After extractions and implants in February, she returned to Tirana in mid-September for her final work, happy to have regained her smile.
"With my job, it's important to have beautiful teeth and a good hairdo," she told AFP, saying she immediately changed her Facebook profile picture to show off her new pearly whites.
- 'Love and happiness' -
Low overheads and tax has helped Albanian clinics lure customers with lower prices.
The country's medical tourism sector is estimated to earn between 200 and 250 million euros a year, with at least 50,000 Italians visiting Tirana for treatment every year.
However, the procedures are not risk free.
The head of Albania's national doctors association Fatmir Ibrahimaj said both foreign and local patients should not rely on online advertising alone for cosmetic procedures and should due to their due diligence before undergoing treatment.

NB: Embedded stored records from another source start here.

(* ===== verification/Text.v ===== *)
(** Rust text: [str] operations by bytes, UTF-8 and its scalar values, the
    [char] classes the code tests, and hexadecimal digits
    (crates/ottto-service/src/hex.rs; the rest is the standard library's
    [str] and [char]).

    A [String] is the Rocq [string] of its UTF-8 bytes.  [chars] decodes it;
    on the text of any list of scalar values it returns that list
    ([chars_of_chars]), which is all the text a Rust [str] can hold. *)
From S2P Require Import Prelude.
Local Open Scope Z_scope.

(** ** [str] operations by bytes *)
(** The UTF-8 encodings of Unicode [White_Space]. *)
Definition whitespace : list (list Z) :=
  [[9]; [10]; [11]; [12]; [13]; [32]; [194; 133]; [194; 160]; [225; 154; 128]]
  ++ ((fun b => [226; 128; b]) <$> [128; 129; 130; 131; 132; 133; 134; 135; 136; 137; 138; 168; 169; 175])
  ++ [[226; 129; 159]; [227; 128; 128]].

Fixpoint strip_prefix (p l : list Z) : option (list Z) :=
  match p, l with
  | [], _ => Some l
  | a :: p, b :: l => if a =? b then strip_prefix p l else None
  | _ :: _, [] => None
  end.
Definition strip_suffix (p l : list Z) : option (list Z) := reverse <$> strip_prefix (reverse p) (reverse l).

Definition first_prefix (ps : list (list Z)) (l : list Z) : option (list Z) :=
  foldr (fun p found => match strip_prefix p l with Some l => Some l | None => found end) None ps.
(** One strip per step; the length is fuel enough, each strip takes a byte. *)
Fixpoint trim_left (ps : list (list Z)) (fuel : nat) (l : list Z) : list Z :=
  match fuel with
  | O => l
  | S fuel => match first_prefix ps l with Some l => trim_left ps fuel l | None => l end
  end.
Definition trim (l : list Z) : list Z :=
  let l := trim_left whitespace (length l) l in
  reverse (trim_left (reverse <$> whitespace) (length l) (reverse l)).

Definition ascii_lower (b : Z) : Z := if (65 <=? b) && (b <=? 90) then b + 32 else b.
Definition is_ascii_digit (b : Z) : bool := (48 <=? b) && (b <=? 57).

(** [find], [rsplit_once], [split_once]: the text before and after a match. *)
Fixpoint split_at_first (p l : list Z) : option (list Z * list Z) :=
  match strip_prefix p l with
  | Some rest => Some ([], rest)
  | None =>
      match l with
      | [] => None
      | b :: l => try? (before, after) := split_at_first p l in Some (b :: before, after)
      end
  end.
Fixpoint split_at_last (p l : list Z) : option (list Z * list Z) :=
  let here := (fun rest => ([], rest)) <$> strip_prefix p l in
  match l with
  | [] => here
  | b :: l =>
      match split_at_last p l with
      | Some (before, after) => Some (b :: before, after)
      | None => here
      end
  end.

Definition all_digits (part : list Z) : bool :=
  match part with [] => false | _ => forallb is_ascii_digit part end.


(** [str::contains], [starts_with], [to_ascii_lowercase]. *)
Definition starts_with (p l : list Z) : bool := if strip_prefix p l is Some _ then true else false.
Fixpoint contains (p l : list Z) : bool :=
  starts_with p l || match l with [] => false | _ :: l => contains p l end.
Definition to_ascii_lowercase (l : list Z) : list Z := ascii_lower <$> l.

(** [trim_start_matches], [trim_matches] of a set of ASCII characters. *)
Fixpoint trim_start_matches (m : Z -> bool) (l : list Z) : list Z :=
  match l with b :: rest => if m b then trim_start_matches m rest else l | [] => [] end.
Definition trim_matches (m : Z -> bool) (l : list Z) : list Z :=
  reverse (trim_start_matches m (reverse (trim_start_matches m l))).

(** ** Scalar values and UTF-8 *)
Definition scalar (c : Z) : Prop := 0 <= c < 55296 \/ 57344 <= c < 1114112.
#[export] Instance scalar_dec c : Decision (scalar c).
Proof. unfold scalar. apply _. Defined.
Definition len_utf8 (c : Z) : Z :=
  if c <? 128 then 1 else if c <? 2048 then 2 else if c <? 65536 then 3 else 4.
Definition encode_char (c : Z) : list Z :=
  if c <? 128 then [c]
  else if c <? 2048 then [192 + c / 64; 128 + c mod 64]
  else if c <? 65536 then [224 + c / 4096; 128 + c / 64 mod 64; 128 + c mod 64]
  else [240 + c / 262144; 128 + c / 4096 mod 64; 128 + c / 64 mod 64; 128 + c mod 64].
Fixpoint encode_chars (cs : list Z) : list Z :=
  match cs with [] => [] | c :: cs => encode_char c ++ encode_chars cs end.
(** [str::chars] over the bytes of a [str]. *)
Fixpoint decode_chars (bs : list Z) : list Z :=
  match bs with
  | [] => []
  | a :: bs1 =>
      if a <? 128 then a :: decode_chars bs1
      else match bs1 with
      | [] => []
      | b :: bs2 =>
          if a <? 224 then ((a - 192) * 64 + (b - 128)) :: decode_chars bs2
          else match bs2 with
          | [] => []
          | c :: bs3 =>
              if a <? 240 then ((a - 224) * 4096 + (b - 128) * 64 + (c - 128)) :: decode_chars bs3
              else match bs3 with
              | [] => []
              | d :: bs4 =>
                  ((a - 240) * 262144 + (b - 128) * 4096 + (c - 128) * 64 + (d - 128)) :: decode_chars bs4
              end
          end
      end
  end.
Definition chars (s : string) : list Z := decode_chars (as_bytes s).
Definition of_chars (cs : list Z) : string := of_bytes (encode_chars cs).
Definition str_len (s : string) : Z := Z.of_nat (length (as_bytes s)).

(** [char::is_control]: the Unicode category [Cc]. *)
Definition is_control (c : Z) : bool := (c <=? 31) || ((127 <=? c) && (c <=? 159)).
(** [char::is_whitespace]: the Unicode property [White_Space]. *)
Definition is_whitespace (c : Z) : bool :=
  ((9 <=? c) && (c <=? 13)) || (c =? 32) || (c =? 133) || (c =? 160) || (c =? 5760)
  || ((8192 <=? c) && (c <=? 8202)) || (c =? 8232) || (c =? 8233) || (c =? 8239) || (c =? 8287) || (c =? 12288).
Definition is_ascii_lowercase (b : Z) : bool := (97 <=? b) && (b <=? 122).
Definition is_ascii_uppercase (b : Z) : bool := (65 <=? b) && (b <=? 90).
Definition is_ascii_alphanumeric (b : Z) : bool :=
  is_ascii_lowercase b || is_ascii_uppercase b || is_ascii_digit b.

(** [str::trim]: the characters between the first and the last that is no
    white space.  [trim] above does the same on the bytes. *)
Definition str_trim (s : string) : string := of_chars (trim_matches is_whitespace (chars s)).

(** [text.split(pred)]: the pieces between the separators. *)
Fixpoint split_chars (sep : Z -> bool) (cs : list Z) : list (list Z) :=
  match cs with
  | [] => [[]]
  | c :: cs =>
      if sep c then [] :: split_chars sep cs
      else match split_chars sep cs with
           | part :: parts => (c :: part) :: parts
           | [] => [[c]]
           end
  end.

(** ** Hexadecimal digits: two lowercase digits per byte *)
Definition HEX : list Z := as_bytes "0123456789abcdef".
Fixpoint hex_encode (bytes : list Z) : list Z :=
  match bytes with
  | [] => []
  | byte :: bytes =>
      nth (Z.to_nat (Z.shiftr byte 4)) HEX 0 :: nth (Z.to_nat (Z.land byte 15)) HEX 0
      :: hex_encode bytes
  end.

Lemma HEX_u8 n : u8 (nth n HEX 0).
Proof.
  destruct (decide (n < length HEX)%nat).
  - assert (Forall u8 HEX) as Hall by apply as_bytes_u8. rewrite Forall_nth in Hall. by apply Hall.
  - rewrite nth_overflow by lia. done.
Qed.
Lemma length_hex_encode bs : length (hex_encode bs) = (2 * length bs)%nat.
Proof. induction bs; cbn; lia. Qed.
Lemma hex_encode_u8 bs : Forall u8 (hex_encode bs).
Proof. induction bs; cbn [hex_encode]; [done|]. repeat constructor; try apply HEX_u8; done. Qed.

(** ** Laws *)
#[local] Arguments Z.mul : simpl never.
#[local] Arguments Z.div : simpl never.
#[local] Arguments Z.modulo : simpl never.
#[local] Arguments Z.ltb : simpl never.
#[local] Arguments Z.add : simpl never.
#[local] Arguments Z.sub : simpl never.

(** Decides a chain of [<?] tests from the linear facts at hand. *)
Ltac ltb_cases :=
  repeat match goal with
    | |- context [?a <? ?b] =>
        first [ rewrite (proj2 (Z.ltb_lt a b)) by lia | rewrite (proj2 (Z.ltb_ge a b)) by lia
              | destruct (a <? b) eqn:?; zbool ]
    end.

Lemma decode_encode_char c rest :
  scalar c -> decode_chars (encode_char c ++ rest) = c :: decode_chars rest.
Proof.
  intros Hc. unfold scalar in Hc. unfold encode_char.
  pose proof (Z.div_mod c 64). pose proof (Z.mod_pos_bound c 64 eq_refl).
  pose proof (Z.div_mod (c / 64) 64). pose proof (Z.mod_pos_bound (c / 64) 64 eq_refl).
  pose proof (Z.div_mod (c / 4096) 64). pose proof (Z.mod_pos_bound (c / 4096) 64 eq_refl).
  assert (c / 64 / 64 = c / 4096) by (by rewrite Z.div_div by lia).
  assert (c / 4096 / 64 = c / 262144) by (by rewrite Z.div_div by lia).
  assert (0 <= c / 262144 <= 4).
  { split; [apply Z.div_pos; lia|]. apply Z.lt_succ_r, Z.div_lt_upper_bound; lia. }
  assert (0 <= c / 64) by (apply Z.div_pos; lia). assert (0 <= c / 4096) by (apply Z.div_pos; lia).
  ltb_cases; cbn [app decode_chars]; ltb_cases; first [done | f_equal; lia | lia].
Qed.

Lemma decode_encode_chars cs : Forall scalar cs -> decode_chars (encode_chars cs) = cs.
Proof.
  induction 1 as [|c cs Hc _ IH]; [done|]. cbn. by rewrite decode_encode_char, IH.
Qed.
Lemma encode_char_u8 c : scalar c -> Forall u8 (encode_char c).
Proof.
  intros Hc. unfold scalar in Hc. unfold encode_char.
  pose proof (Z.mod_pos_bound c 64 eq_refl). pose proof (Z.mod_pos_bound (c / 64) 64 eq_refl).
  pose proof (Z.mod_pos_bound (c / 4096) 64 eq_refl).
  assert (c < 262144 * 8) by lia. assert (0 <= c / 262144 < 8).
  { split; [apply Z.div_pos; lia|apply Z.div_lt_upper_bound; lia]. }
  assert (c < 65536 -> c / 4096 < 16) by (intros; apply Z.div_lt_upper_bound; lia).
  assert (c < 2048 -> c / 64 < 32) by (intros; apply Z.div_lt_upper_bound; lia).
  assert (0 <= c / 4096) by (apply Z.div_pos; lia). assert (0 <= c / 64) by (apply Z.div_pos; lia).
  ltb_cases; repeat constructor; lia.
Qed.
Lemma encode_chars_u8 cs : Forall scalar cs -> Forall u8 (encode_chars cs).
Proof.
  induction 1 as [|c cs Hc _ IH]; cbn; [done|].
  apply Forall_app. split; [by apply encode_char_u8|done].
Qed.
Lemma as_bytes_of_chars cs : Forall scalar cs -> as_bytes (of_chars cs) = encode_chars cs.
Proof. intros. by apply as_of_bytes, encode_chars_u8. Qed.
Lemma chars_of_chars cs : Forall scalar cs -> chars (of_chars cs) = cs.
Proof. intros. unfold chars. by rewrite as_bytes_of_chars, decode_encode_chars. Qed.
Lemma encode_chars_app cs ds : encode_chars (cs ++ ds) = encode_chars cs ++ encode_chars ds.
Proof. induction cs as [|c cs IH]; cbn; [done|]. by rewrite IH, app_assoc. Qed.
Lemma length_encode_char c : Z.of_nat (length (encode_char c)) = len_utf8 c.
Proof. unfold encode_char, len_utf8. ltb_cases; done. Qed.
Lemma len_utf8_bound c : 1 <= len_utf8 c <= 4.
Proof. unfold len_utf8. ltb_cases; lia. Qed.

(** Text a Rust [str] can hold. *)
Definition utf8 (s : string) : Prop := exists cs, Forall scalar cs /\ s = of_chars cs.
Lemma utf8_chars s : utf8 s -> s = of_chars (chars s) /\ Forall scalar (chars s).
Proof. intros (cs & Hc & ->). by rewrite chars_of_chars. Qed.
Lemma str_len_of_chars cs : Forall scalar cs -> str_len (of_chars cs) = Z.of_nat (length (encode_chars cs)).
Proof. intros. unfold str_len. by rewrite as_bytes_of_chars. Qed.

(** ASCII bytes are their own characters. *)
Lemma encode_ascii cs : Forall (fun c => 0 <= c < 128) cs -> encode_chars cs = cs.
Proof.
  induction 1 as [|c cs Hc _ IH]; [done|]. cbn. rewrite IH.
  unfold encode_char. by ltb_cases.
Qed.
Lemma decode_ascii bs : Forall (fun c => 0 <= c < 128) bs -> decode_chars bs = bs.
Proof.
  intros H. rewrite <-(encode_ascii bs) at 1 by done. apply decode_encode_chars.
  eapply Forall_impl; [done|]. unfold scalar. intros. cbn in *. lia.
Qed.

Lemma forallb_Forall {A} (p : A -> bool) l : forallb p l = true <-> Forall (fun x => p x = true) l.
Proof. rewrite forallb_forall, Forall_forall. by setoid_rewrite list_elem_of_In. Qed.

(** ** Searching *)
Lemma strip_prefix_Some p l rest : strip_prefix p l = Some rest <-> l = p ++ rest.
Proof.
  revert l. induction p as [|a p IH]; intros [|b l]; cbn; try naive_solver.
  destruct (a =? b) eqn:E; zbool; [rewrite IH; naive_solver|]. naive_solver.
Qed.
Lemma split_at_first_Some p l before after : split_at_first p l = Some (before, after) -> l = before ++ p ++ after.
Proof.
  revert before. induction l as [|b l IH]; intros before; cbn [split_at_first].
  - destruct (strip_prefix p []) eqn:E; [|done]. intros [= <- <-]. by apply strip_prefix_Some in E.
  - destruct (strip_prefix p (b :: l)) eqn:E; [intros [= <- <-]; by apply strip_prefix_Some in E|].
    destruct (split_at_first p l) as [[x y]|] eqn:E'; [|done]. intros [= <- <-]. cbn. f_equal. by apply IH.
Qed.
Lemma starts_with_spec p l : starts_with p l = true <-> exists rest, l = p ++ rest.
Proof.
  unfold starts_with. destruct (strip_prefix p l) as [rest|] eqn:E.
  - apply strip_prefix_Some in E. naive_solver.
  - split; [done|]. intros [rest Hl]. apply strip_prefix_Some in Hl. by rewrite Hl in E.
Qed.
Lemma contains_spec p l : contains p l = true <-> exists pre post, l = pre ++ p ++ post.
Proof.
  induction l as [|b l IH]; cbn [contains]; rewrite orb_true_iff, starts_with_spec.
  - split; [intros [[rest Hr]|]; [by exists [], rest|done]|].
    intros (pre & post & H). left. symmetry in H. apply app_eq_nil in H as [-> H].
    exists post. by rewrite H.
  - rewrite IH. split.
    + intros [[rest ->]|(pre & post & ->)]; [by exists [], rest|by exists (b :: pre), post].
    + intros ([|b' pre] & post & H); cbn in H; simplify_eq; [left; by exists post|right; by exists pre, post].
Qed.
Lemma contains_middle p pre post : contains p (pre ++ p ++ post) = true.
Proof. apply contains_spec. by exists pre, post. Qed.
Lemma contains_app_l p pre l : contains p l = true -> contains p (pre ++ l) = true.
Proof. rewrite !contains_spec. intros (a & b & ->). exists (pre ++ a), b. by rewrite <-app_assoc. Qed.
Lemma contains_app_r p post l : contains p l = true -> contains p (l ++ post) = true.
Proof. rewrite !contains_spec. intros (a & b & ->). exists a, (b ++ post). by rewrite <-!app_assoc. Qed.

(** ** Trimming *)
(** Letters, digits and dashes. *)
Definition is_plain (b : Z) : bool := is_ascii_alphanumeric b || (b =? 45).
Lemma plain_range b : is_plain b = true -> 33 <= b < 127.
Proof.
  unfold is_plain, is_ascii_alphanumeric, is_ascii_lowercase, is_ascii_uppercase, is_ascii_digit.
  rewrite !orb_true_iff, !andb_true_iff. intros H.
  repeat match goal with H : _ \/ _ |- _ => destruct H | H : _ /\ _ |- _ => destruct H end; zbool; lia.
Qed.
Lemma ascii_not_space m : 33 <= m < 127 -> is_whitespace m = false.
Proof.
  intros. apply not_true_iff_false. unfold is_whitespace. rewrite !orb_true_iff, !andb_true_iff. intros E.
  repeat match goal with H : _ \/ _ |- _ => destruct H | H : _ /\ _ |- _ => destruct H end; zbool; lia.
Qed.
Lemma trim_start_none m l : Forall (fun b => m b = false) l -> trim_start_matches m l = l.
Proof. destruct 1 as [|b l Hb _]; cbn; [done|]. by rewrite Hb. Qed.
Lemma trim_matches_none m l : Forall (fun b => m b = false) l -> trim_matches m l = l.
Proof.
  intros Hl. unfold trim_matches. rewrite (trim_start_none m l) by done.
  rewrite trim_start_none by by apply Forall_reverse. apply reverse_involutive.
Qed.
(** Text of plain characters is its own bytes and has no white space to trim. *)
Lemma plain_text cs :
  Forall (fun b => is_plain b = true) cs ->
  as_bytes (of_chars cs) = cs /\ chars (of_chars cs) = cs /\ str_trim (of_chars cs) = of_chars cs.
Proof.
  intros Hp. assert (Forall (fun b => 33 <= b < 127) cs) as Hr.
  { eapply Forall_impl; [exact Hp|]. intros b. apply plain_range. }
  assert (Forall scalar cs) as Hs.
  { eapply Forall_impl; [exact Hr|]. unfold scalar. cbn. lia. }
  assert (as_bytes (of_chars cs) = cs) as Hb.
  { rewrite as_bytes_of_chars by done. apply encode_ascii. eapply Forall_impl; [exact Hr|]. cbn. lia. }
  split_and!; [done|by apply chars_of_chars|]. unfold str_trim. rewrite chars_of_chars by done.
  f_equal. apply trim_matches_none. eapply Forall_impl; [exact Hr|]. intros b. apply ascii_not_space.
Qed.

"A doctor is not a five-star or no-star hotel," Ibrahimaj told reporters.
For Anna Maria, an Italian from Milan, the "smile of the soul passes also through the lips".
The psychologist in her 30s -- who did not want to give her surname -- visited Albania for dental veneers and a lip procedure with the hopes of improving her smile.
"More and more foreign tourists are also getting cosmetic treatments to brighten up their smile," said Monika Fida, a dermatologist and university lecturer in Tirana.
Injections of hyaluronic acid into the lips are particularly popular.
"Above all, they want to feel good, and have well-shaped lips as naturally as possible," added Fida, who said between 750 and 1,000 foreign patients visit her clinic every year.
Vera Panaitov, a 60-year-old Italian chef from Verona, initially came to have her teeth done.
But once in Tirana, she had opted for procedures on her breasts and waist.
"You have to be beautiful at any age and experience love and happiness at every moment," she told AFP, smiling from her hospital bed, saying she felt "happy and rejuvenated".
Christine Cincunegui, a French businesswoman, may soon follow her.
In Paris, she seemed set on going ahead with a dental procedure in Albania after consulting practitioners visiting the French capital.
"Feeling more beautiful and having fun? What more do we want?" she told AFP.